**INSTRUCTIONS TO FOLLOW**. Transcribe the records that follow, keeping every word as it stands.

**MATERIAL SHOWN**.
—————

Section Director.
Variable U : UrlLib.
(** [u.Path] of a parsed URL *)
Variable url_Path : URL U -> string.
(** the director NewSingleHostReverseProxy installs *)
Variable originalDirector : Outgoing -> Outgoing.

(** The body of the loop over the messages; [None] is the nil dereference
    after a failed url.Parse. *)
Definition apply_message (req : Outgoing) (values : gmap string Worker.Any)
  : option Outgoing :=
  let req1 :=
    match values !! "block" with
    | Some (Worker.AString s) =>
        if String.eqb s "true"
        then {| out_Scheme := out_Scheme req; out_Host := EmptyString;
                out_Path := out_Path req; out_Header := out_Header req |}
        else req
    | _ => req
    end in
  match values !! "redirect_url" with
  | Some (Worker.AString newURL) =>
      match url_Parse U newURL with
      | None => None
      | Some parsedNewURL =>
          Some {| out_Scheme := url_Scheme U parsedNewURL;
                  out_Host := url_Host U parsedNewURL;
                  out_Path := url_Path parsedNewURL;
                  out_Header := out_Header req1 |}
      end
  | _ => Some req1
  end.

Fixpoint apply_messages (req : Outgoing) (msgs : list (gmap string Worker.Any))
  : option Outgoing :=
  match msgs with
  | [] => Some req
  | values :: rest =>
      match apply_message req values with
      | None => None
      | Some req' => apply_messages req' rest
      end
  end.

(** proxy.Director as StartProxyServer sets it.  [queue] says whether a
    queue was given; [xReadGroup] is the result of the XReadGroup call, one
    list of messages per stream, [None] on an error (a timeout included);
    [messages[0]] panics on an empty result. *)
Definition Director (queue : bool) (proxyID : string)
    (xReadGroup : option (list (list (gmap string Worker.Any))))
    (req : Outgoing) : option Outgoing :=
  if negb queue then Some (originalDirector req)
  else
    let req0 := originalDirector req in
    let req1 := {| out_Scheme := out_Scheme req0; out_Host := out_Host req0;
                   out_Path := out_Path req0;
                   out_Header := Add (out_Header req0) "X-Proxy-ID" proxyID |} in
    match xReadGroup with
    | None => Some req1
    | Some messages =>
        match messages !! 0%nat with
        | None => None
        | Some msgs => apply_messages req1 msgs
        end
    end.

End Director.

End Director.

(** ** The rotation loop and the workers' subscriber *)
Module Rotation.

Section Rotation.
Variable U : UrlLib.

(** startAutoSwitch over the ticks given by their random generators: the
    registry it leaves, the URLs announced (written under active_proxy and
    published on proxy_updates), oldest first, and whether the loop is
    still running.  The loop ends with the process when switchProxy
    panics. *)
Fixpoint startAutoSwitch (draws : list (nat -> nat)) (pm : Registry.ProxyManager U)
  : Registry.ProxyManager U * list string * bool :=
  match draws with
  | [] => (pm, [], true)
  | draw :: rest =>
      match Registry.switchProxy U draw pm with
      | Registry.Panicked pm' => (pm', [], false)
      | Registry.Returned pm' active =>
          let x := startAutoSwitch rest pm' in
          (x.1.1, active :: x.1.2, x.2)
      end
  end.

End Rotation.

(** The generator outcome that exchanges position [k] with position 0 and
    nothing else: at step [k] it yields 0, at every other step [i] it
    yields [i]. *)
Definition pick (k : nat) (i : nat) : nat := if Nat.eqb i k then O else i.

(** The subscriber goroutine of a worker: [currentProxyURL] after the
    payloads received on proxy_updates, in order. *)
Definition subscriber (currentProxyURL : string) (payloads : list string) : string :=
  fold_left (fun _ payload => payload) payloads currentProxyURL.

End Rotation.

(** ** The entry point over a sequence of requests *)
Module EntryRun.
Import Http Registry Entry.

(** The requests that reach the handler main registers on "/" (its mux
    routes the others elsewhere), each with the registry as it is when the
    request arrives and the collaborators' answers. *)
Fixpoint serve (U : UrlLib) (cfg : Config) (ratings : gmap string Z)
    (rs : list (ProxyManager U * Request * World))
  : gmap string Z * list Reply :=
  match rs with
  | [] => (ratings, [])
  | (pm, r, w) :: rest =>
      let x := handle U cfg pm ratings r w in
      let y := serve U cfg x.1 rest in
      (y.1, x.2 :: y.2)
  end.

(** A request that reaches the rating step: not answered by the ACL and no
    /api/ request. *)
Definition rated (cfg : Config) (r : Request) (w : World) : bool :=
  negb (aclConfig_set cfg && HandleRequestWithACL w)
  && negb (Strings.HasPrefix (URL_Path r) "/api/").

(** How many of the requests come from the address [ip]. *)
Fixpoint seen (U : UrlLib) (ip : string)
    (rs : list (ProxyManager U * Request * World)) : nat :=
  match rs with
  | [] => O
  | (_, r, _) :: rest =>
      ((if String.eqb (RemoteAddr r) ip then 1 else 0) + seen U ip rest)%nat
  end.

End EntryRun.

(** * Properties *)

Module RegistryFacts.
Import Registry.

Section Shuffle.
Context {A : Type}.
Implicit Types l : list A.

Lemma swap_Permutation l i j : swap l i j ≡ₚ l.
Proof.
  unfold swap.
  destruct (l !! i) as [x|] eqn:Hi; [|reflexivity].
  destruct (l !! j) as [y|] eqn:Hj; [|reflexivity].
  by apply Permutation_insert_swap.
Qed.

Lemma shuffle_from_Permutation draw i l : shuffle_from draw i l ≡ₚ l.
Proof.
  revert l. induction i as [|i IH]; intros l; simpl; [reflexivity|].
  rewrite IH. apply swap_Permutation.
Qed.

Lemma Shuffle_Permutation draw n l : Shuffle draw n l ≡ₚ l.
Proof. apply shuffle_from_Permutation. Qed.

End Shuffle.

Section Manager.
Variable U : UrlLib.
Implicit Types pm : ProxyManager U.

Lemma NewProxyManager_Inv urls dom pm :
  NewProxyManager U urls dom = Some pm -> Inv pm.
Proof.
  unfold NewProxyManager, Inv. intros H.
  destruct (map (url_Parse U) urls !! 0%nat) as [p|] eqn:H0; [|discriminate].
  injection H as <-. simpl. split.
  - intros E. rewrite E in H0. discriminate.
  - eapply list_elem_of_lookup_2. exact H0.
Qed.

—————

**TASK RESPONSE**.
Section Director.
Variable U : UrlLib.
(** [u.Path] of a parsed URL *)
Variable url_Path : URL U -> string.
(** the director NewSingleHostReverseProxy installs *)
Variable originalDirector : Outgoing -> Outgoing.

(** The body of the loop over the messages; [None] is the nil dereference
    after a failed url.Parse. *)
Definition apply_message (req : Outgoing) (values : gmap string Worker.Any)
  : option Outgoing :=
  let req1 :=
    match values !! "block" with
    | Some (Worker.AString s) =>
        if String.eqb s "true"
        then {| out_Scheme := out_Scheme req; out_Host := EmptyString;
                out_Path := out_Path req; out_Header := out_Header req |}
        else req
    | _ => req
    end in
  match values !! "redirect_url" with
  | Some (Worker.AString newURL) =>
      match url_Parse U newURL with
      | None => None
      | Some parsedNewURL =>
          Some {| out_Scheme := url_Scheme U parsedNewURL;
                  out_Host := url_Host U parsedNewURL;
                  out_Path := url_Path parsedNewURL;
                  out_Header := out_Header req1 |}
      end
  | _ => Some req1
  end.

Fixpoint apply_messages (req : Outgoing) (msgs : list (gmap string Worker.Any))
  : option Outgoing :=
  match msgs with
  | [] => Some req
  | values :: rest =>
      match apply_message req values with
      | None => None
      | Some req' => apply_messages req' rest
      end
  end.

(** proxy.Director as StartProxyServer sets it.  [queue] says whether a
    queue was given; [xReadGroup] is the result of the XReadGroup call, one
    list of messages per stream, [None] on an error (a timeout included);
    [messages[0]] panics on an empty result. *)
Definition Director (queue : bool) (proxyID : string)
    (xReadGroup : option (list (list (gmap string Worker.Any))))
    (req : Outgoing) : option Outgoing :=
  if negb queue then Some (originalDirector req)
  else
    let req0 := originalDirector req in
    let req1 := {| out_Scheme := out_Scheme req0; out_Host := out_Host req0;
                   out_Path := out_Path req0;
                   out_Header := Add (out_Header req0) "X-Proxy-ID" proxyID |} in
    match xReadGroup with
    | None => Some req1
    | Some messages =>
        match messages !! 0%nat with
        | None => None
        | Some msgs => apply_messages req1 msgs
        end
    end.

End Director.

End Director.

(** ** The rotation loop and the workers' subscriber *)
Module Rotation.

Section Rotation.
Variable U : UrlLib.

(** startAutoSwitch over the ticks given by their random generators: the
    registry it leaves, the URLs announced (written under active_proxy and
    published on proxy_updates), oldest first, and whether the loop is
    still running.  The loop ends with the process when switchProxy
    panics. *)
Fixpoint startAutoSwitch (draws : list (nat -> nat)) (pm : Registry.ProxyManager U)
  : Registry.ProxyManager U * list string * bool :=
  match draws with
  | [] => (pm, [], true)
  | draw :: rest =>
      match Registry.switchProxy U draw pm with
      | Registry.Panicked pm' => (pm', [], false)
      | Registry.Returned pm' active =>
          let x := startAutoSwitch rest pm' in
          (x.1.1, active :: x.1.2, x.2)
      end
  end.

End Rotation.

(** The generator outcome that exchanges position [k] with position 0 and
    nothing else: at step [k] it yields 0, at every other step [i] it
    yields [i]. *)
Definition pick (k : nat) (i : nat) : nat := if Nat.eqb i k then O else i.

(** The subscriber goroutine of a worker: [currentProxyURL] after the
    payloads received on proxy_updates, in order. *)
Definition subscriber (currentProxyURL : string) (payloads : list string) : string :=
  fold_left (fun _ payload => payload) payloads currentProxyURL.

End Rotation.

(** ** The entry point over a sequence of requests *)
Module EntryRun.
Import Http Registry Entry.

(** The requests that reach the handler main registers on "/" (its mux
    routes the others elsewhere), each with the registry as it is when the
    request arrives and the collaborators' answers. *)
Fixpoint serve (U : UrlLib) (cfg : Config) (ratings : gmap string Z)
    (rs : list (ProxyManager U * Request * World))
  : gmap string Z * list Reply :=
  match rs with
  | [] => (ratings, [])
  | (pm, r, w) :: rest =>
      let x := handle U cfg pm ratings r w in
      let y := serve U cfg x.1 rest in
      (y.1, x.2 :: y.2)
  end.

(** A request that reaches the rating step: not answered by the ACL and no
    /api/ request. *)
Definition rated (cfg : Config) (r : Request) (w : World) : bool :=
  negb (aclConfig_set cfg && HandleRequestWithACL w)
  && negb (Strings.HasPrefix (URL_Path r) "/api/").

(** How many of the requests come from the address [ip]. *)
Fixpoint seen (U : UrlLib) (ip : string)
    (rs : list (ProxyManager U * Request * World)) : nat :=
  match rs with
  | [] => O
  | (_, r, _) :: rest =>
      ((if String.eqb (RemoteAddr r) ip then 1 else 0) + seen U ip rest)%nat
  end.

End EntryRun.

(** * Properties *)

Module RegistryFacts.
Import Registry.

Section Shuffle.
Context {A : Type}.
Implicit Types l : list A.

Lemma swap_Permutation l i j : swap l i j ≡ₚ l.
Proof.
  unfold swap.
  destruct (l !! i) as [x|] eqn:Hi; [|reflexivity].
  destruct (l !! j) as [y|] eqn:Hj; [|reflexivity].
  by apply Permutation_insert_swap.
Qed.

Lemma shuffle_from_Permutation draw i l : shuffle_from draw i l ≡ₚ l.
Proof.
  revert l. induction i as [|i IH]; intros l; simpl; [reflexivity|].
  rewrite IH. apply swap_Permutation.
Qed.

Lemma Shuffle_Permutation draw n l : Shuffle draw n l ≡ₚ l.
Proof. apply shuffle_from_Permutation. Qed.

End Shuffle.

Section Manager.
Variable U : UrlLib.
Implicit Types pm : ProxyManager U.

Lemma NewProxyManager_Inv urls dom pm :
  NewProxyManager U urls dom = Some pm -> Inv pm.
Proof.
  unfold NewProxyManager, Inv. intros H.
  destruct (map (url_Parse U) urls !! 0%nat) as [p|] eqn:H0; [|discriminate].
  injection H as <-. simpl. split.
  - intros E. rewrite E in H0. discriminate.
  - eapply list_elem_of_lookup_2. exact H0.
Qed.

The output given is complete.